Directions for this task. Copy each line of the data that has "recognises" in it.
**** Study material ****
(* ===== verification/TokenTree.v ===== *)
(** * Nested switches over the characters of a string

    Both lexers classify punctuation and keywords by a function
    [tokenTypeFromString] that tests one character after the other.  This file has
    what the two have in common: the tests, and a checked way to state which
    strings such a function recognises.  A function made of tests is turned into a
    [tree] by the tactic [tree_of]; [check] then looks at every path of the tree. *)

From S2P Require Import Prelude.
From Stdlib Require Import Strings.Byte.
Local Open Scope Z_scope.

(** A character outside of the string is 0.
    [src/LuaTokenType.cpp:137-139] at *)
Definition at_ (str : bytes) (i : Z) : byte :=
  if (0 <=? i) && (i <? Z.of_nat (length str)) then nth (Z.to_nat i) str x00 else x00.

(** [at(str,i+k) == c] *)
Definition is_ (str : bytes) (i k : Z) (c : string) : bool :=
  bool_decide ([at_ str (i + k)] = qb c).

#[global] Arguments is_ : simpl never.

(** The text [s] is in [str] at [i]. *)
Definition text_at (str : bytes) (i : Z) (s : bytes) : Prop :=
  forall k c, s !! k = Some c -> at_ str (i + Z.of_nat k) = c.

Section Tree.
Context {T : Type}.

Inductive tree : Type :=
  | Fail_
  | Found (t : T) (n : Z)
  | Test (k : Z) (c : string) (yes no : tree).

Fixpoint eval (tr : tree) (str : bytes) (i : Z) : option (T * Z) :=
  match tr with
  | Fail_ => None
  | Found t n => Some (t, n)
  | Test k c yes no => if is_ str i k c then eval yes str i else eval no str i
  end.

(** The outcome as far as the characters [w] from the position on decide it. *)
Fixpoint eval_known (tr : tree) (w : bytes) : option (option (T * Z)) :=
  match tr with
  | Fail_ => Some None
  | Found t n => Some (Some (t, n))
  | Test k c yes no =>
      match w !! Z.to_nat k with
      | Some b => if bool_decide ([b] = qb c) then eval_known yes w else eval_known no w
      | None => None
      end
  end.

Fixpoint offsets_ok (tr : tree) : bool :=
  match tr with Test k _ yes no => (0 <=? k) && offsets_ok yes && offsets_ok no | _ => true end.

Lemma eval_known_sound tr w str i r :
  offsets_ok tr = true -> text_at str i w -> eval_known tr w = Some r -> eval tr str i = r.
Proof.
  intros Ho Hw. induction tr as [|t n|k c yes IHy no IHn]; simpl in *; [congruence..|].
  apply andb_true_iff in Ho as [Ho Hno]. apply andb_true_iff in Ho as [Hk Hyes].
  destruct (w !! Z.to_nat k) as [b|] eqn:E; [|done]. apply Hw in E. rewrite Z2Nat.id in E by lia.
  unfold is_. rewrite E. destruct (bool_decide _); auto.
Qed.

(** The tokens with their texts, and texts that are known not to be recognised. *)
Variables (all : list T) (text : T -> bytes) (holes : list bytes).

(** The outcome of a test, as the offset and the character. *)
Abbreviation test := (Z * byte)%type.

(** A text that does not agree with the tests that held and failed. *)
Definition excluded (pos neg : list test) (s : bytes) : bool :=
  existsb (fun kc => match s !! Z.to_nat kc.1 with
                     | Some c => (0 <=? kc.1) && negb (Byte.eqb c kc.2) | None => false end) pos ||
  existsb (fun kc => match s !! Z.to_nat kc.1 with
                     | Some c => (0 <=? kc.1) && Byte.eqb c kc.2 | None => false end) neg.

(** A text of which every character has been tested. *)
Definition established (pos : list test) (s : bytes) : bool :=
  forallb (fun kc => bool_decide (kc ∈ pos)) (imap (fun k c => (Z.of_nat k, c)) s).

Fixpoint check (tr : tree) (pos neg : list test) : bool :=
  match tr with
  | Fail_ => existsb (established pos) holes || forallb (fun t => excluded pos neg (text t)) all
  | Found t n =>
      (n =? Z.of_nat (length (text t))) && established pos (text t) &&
      forallb (fun t' => (Z.of_nat (length (text t')) <=? n) || excluded pos neg (text t')) all
  | Test k c yes no =>
      match qb c with
      | [b] => check yes ((k, b) :: pos) neg && check no pos ((k, b) :: neg)
      | _ => false
      end
  end.

Definition holds (str : bytes) (i : Z) (kc : test) : Prop := at_ str (i + kc.1) = kc.2.

Lemma excluded_sound str i pos neg s :
  Forall (holds str i) pos -> Forall (fun kc => ~ holds str i kc) neg ->
  excluded pos neg s = true -> ~ text_at str i s.
Proof.
  intros Hp Hn He Hs. unfold excluded in He. apply orb_true_iff in He as [He|He];
    apply existsb_exists in He as ([k c] & Hin & He); apply list_elem_of_In in Hin; simpl in He;
    destruct (s !! Z.to_nat k) as [c'|] eqn:Ec; try done;
    apply andb_true_iff in He as [Hk He]; pose proof (Hs _ _ Ec) as Hat; rewrite Z2Nat.id in Hat by lia.
  - rewrite Forall_forall in Hp. pose proof (Hp _ Hin) as H. unfold holds in H. simpl in H.
    apply negb_true_iff, Byte.eqb_false in He. congruence.
  - rewrite Forall_forall in Hn. apply (Hn _ Hin). unfold holds. simpl.
    apply Byte.byte_dec_bl in He. congruence.
Qed.

Lemma established_sound str i pos s :
  Forall (holds str i) pos -> established pos s = true -> text_at str i s.
Proof.
  intros Hp He k c Hk. unfold established in He. rewrite forallb_forall in He.
  assert (Hin : (Z.of_nat k, c) ∈ imap (fun k c => (Z.of_nat k, c)) s).
  { apply list_elem_of_lookup. exists k. by rewrite list_lookup_imap, Hk. }
  apply list_elem_of_In, He in Hin. apply bool_decide_eq_true_1 in Hin.
  rewrite Forall_forall in Hp. exact (Hp _ Hin).
Qed.

(** What a function that passes the check recognises: the longest text at the
    position, except where the position has one of the [holes]. *)
Definition recognises (r : option (T * Z)) (str : bytes) (i : Z) : Prop :=
  match r with
  | Some (t, n) =>
      n = Z.of_nat (length (text t)) /\ text_at str i (text t) /\
      forall t', t' ∈ all -> text_at str i (text t') -> Z.of_nat (length (text t')) <= n
  | None =>
      (exists h, h ∈ holes /\ text_at str i h) \/ forall t', t' ∈ all -> ~ text_at str i (text t')
  end.

Lemma check_sound str i tr : forall pos neg,
  Forall (holds str i) pos -> Forall (fun kc => ~ holds str i kc) neg ->
  check tr pos neg = true -> recognises (eval tr str i) str i.
Proof.
  induction tr as [|t n|k c yes IHy no IHn]; intros pos neg Hp Hn Hc; simpl in *.
  - apply orb_true_iff in Hc as [Hc|Hc].
    + left. apply existsb_exists in Hc as (h & Hin & He). exists h. split; [by apply list_elem_of_In|].
      by eapply established_sound.
    + right. intros t' Hin. rewrite forallb_forall in Hc. eapply excluded_sound; [done|done|].
      by apply Hc, list_elem_of_In.
  - apply andb_true_iff in Hc as [Hc Hl]. apply andb_true_iff in Hc as [Hlen He].
    split; [lia|]. split; [by eapply established_sound|].
    intros t' Hin Ht'. rewrite forallb_forall in Hl. apply list_elem_of_In, Hl, orb_true_iff in Hin.
    destruct Hin as [Hin|Hin]; [lia|]. by destruct (excluded_sound str i pos neg (text t') Hp Hn Hin).
  - destruct (qb c) as [|b [|]] eqn:Eb; try done. apply andb_true_iff in Hc as [Hy Hno].
    unfold is_. rewrite Eb. destruct (bool_decide_reflect ([at_ str (i + k)] = [b])) as [Hb|Hb].
    + apply (IHy ((k, b) :: pos) neg); [|done|done]. constructor; [|done]. unfold holds. simpl. congruence.
    + apply (IHn pos ((k, b) :: neg)); [done| |done]. constructor; [|done]. unfold holds. simpl. congruence.
Qed.

End Tree.

#[global] Arguments tree : clear implicits.
#[global] Arguments Fail_ {T}.
#[global] Arguments eval_known_sound {T}.

(** The tree of a term that is made of tests. *)
Ltac tree_of T t :=
  lazymatch t with
  | None => constr:(@Fail_ T)
  | Some (?x, ?n) => constr:(@Found T x n)
  | if is_ _ _ ?k ?c then ?a else ?b =>
      let ta := tree_of T a in let tb := tree_of T b in constr:(@Test T k c ta tb)
  end.

(** ** Texts in strings *)
Lemma at_lookup str i c : at_ str i = c -> c <> x00 -> 0 <= i /\ str !! Z.to_nat i = Some c.
Proof.
  unfold at_. destruct (Z.leb_spec 0 i), (Z.ltb_spec i (Z.of_nat (length str))); simpl; intros <- Hc; try done.
  split; [done|]. destruct (lookup_nat_lt str (Z.to_nat i)) as [x Hx]; [lia|].
  by rewrite (nth_lookup_Some _ _ _ _ Hx).
Qed.

Lemma at_Some str i c : str !! i = Some c -> at_ str (Z.of_nat i) = c.
Proof.
  intros Hc. pose proof (lookup_lt_Some _ _ _ Hc). unfold at_.
  destruct (Z.leb_spec 0 (Z.of_nat i)); [|lia]. destruct (Z.ltb_spec (Z.of_nat i) (Z.of_nat (length str))); [|lia].
  simpl. rewrite Nat2Z.id. by apply nth_lookup_Some.
Qed.

(** A text without zero bytes is a part of the string. *)
Lemma text_at_slice str i s :
  Forall (fun c => c <> x00) s -> text_at str (Z.of_nat i) s -> take (length s) (drop i str) = s.
Proof.
  intros Hnz Hs. apply list_eq. intros k. destruct (s !! k) as [c|] eqn:Ec.
  - pose proof (lookup_lt_Some _ _ _ Ec). rewrite lookup_take_lt, lookup_drop by done.
    rewrite Forall_lookup in Hnz. destruct (at_lookup str _ c (Hs k c Ec) (Hnz k c Ec)) as [_ Hl].
    by replace (Z.to_nat (Z.of_nat i + Z.of_nat k)) with (i + k)%nat in Hl by lia.
  - apply lookup_ge_None in Ec. apply lookup_ge_None. rewrite length_take. lia.
Qed.

Lemma text_at_app u s v : text_at (u ++ s ++ v) (Z.of_nat (length u)) s.
Proof.
  intros k c Hk. replace (Z.of_nat (length u) + Z.of_nat k) with (Z.of_nat (length u + k)) by lia.
  apply at_Some. rewrite lookup_app_r by lia. replace (length u + k - length u)%nat with k by lia.
  by apply lookup_app_l_Some.
Qed.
****
Answer for this exercise.
    strings such a function recognises.  A function made of tests is turned into a
(** What a function that passes the check recognises: the longest text at the
Definition recognises (r : option (T * Z)) (str : bytes) (i : Z) : Prop :=
  check tr pos neg = true -> recognises (eval tr str i) str i.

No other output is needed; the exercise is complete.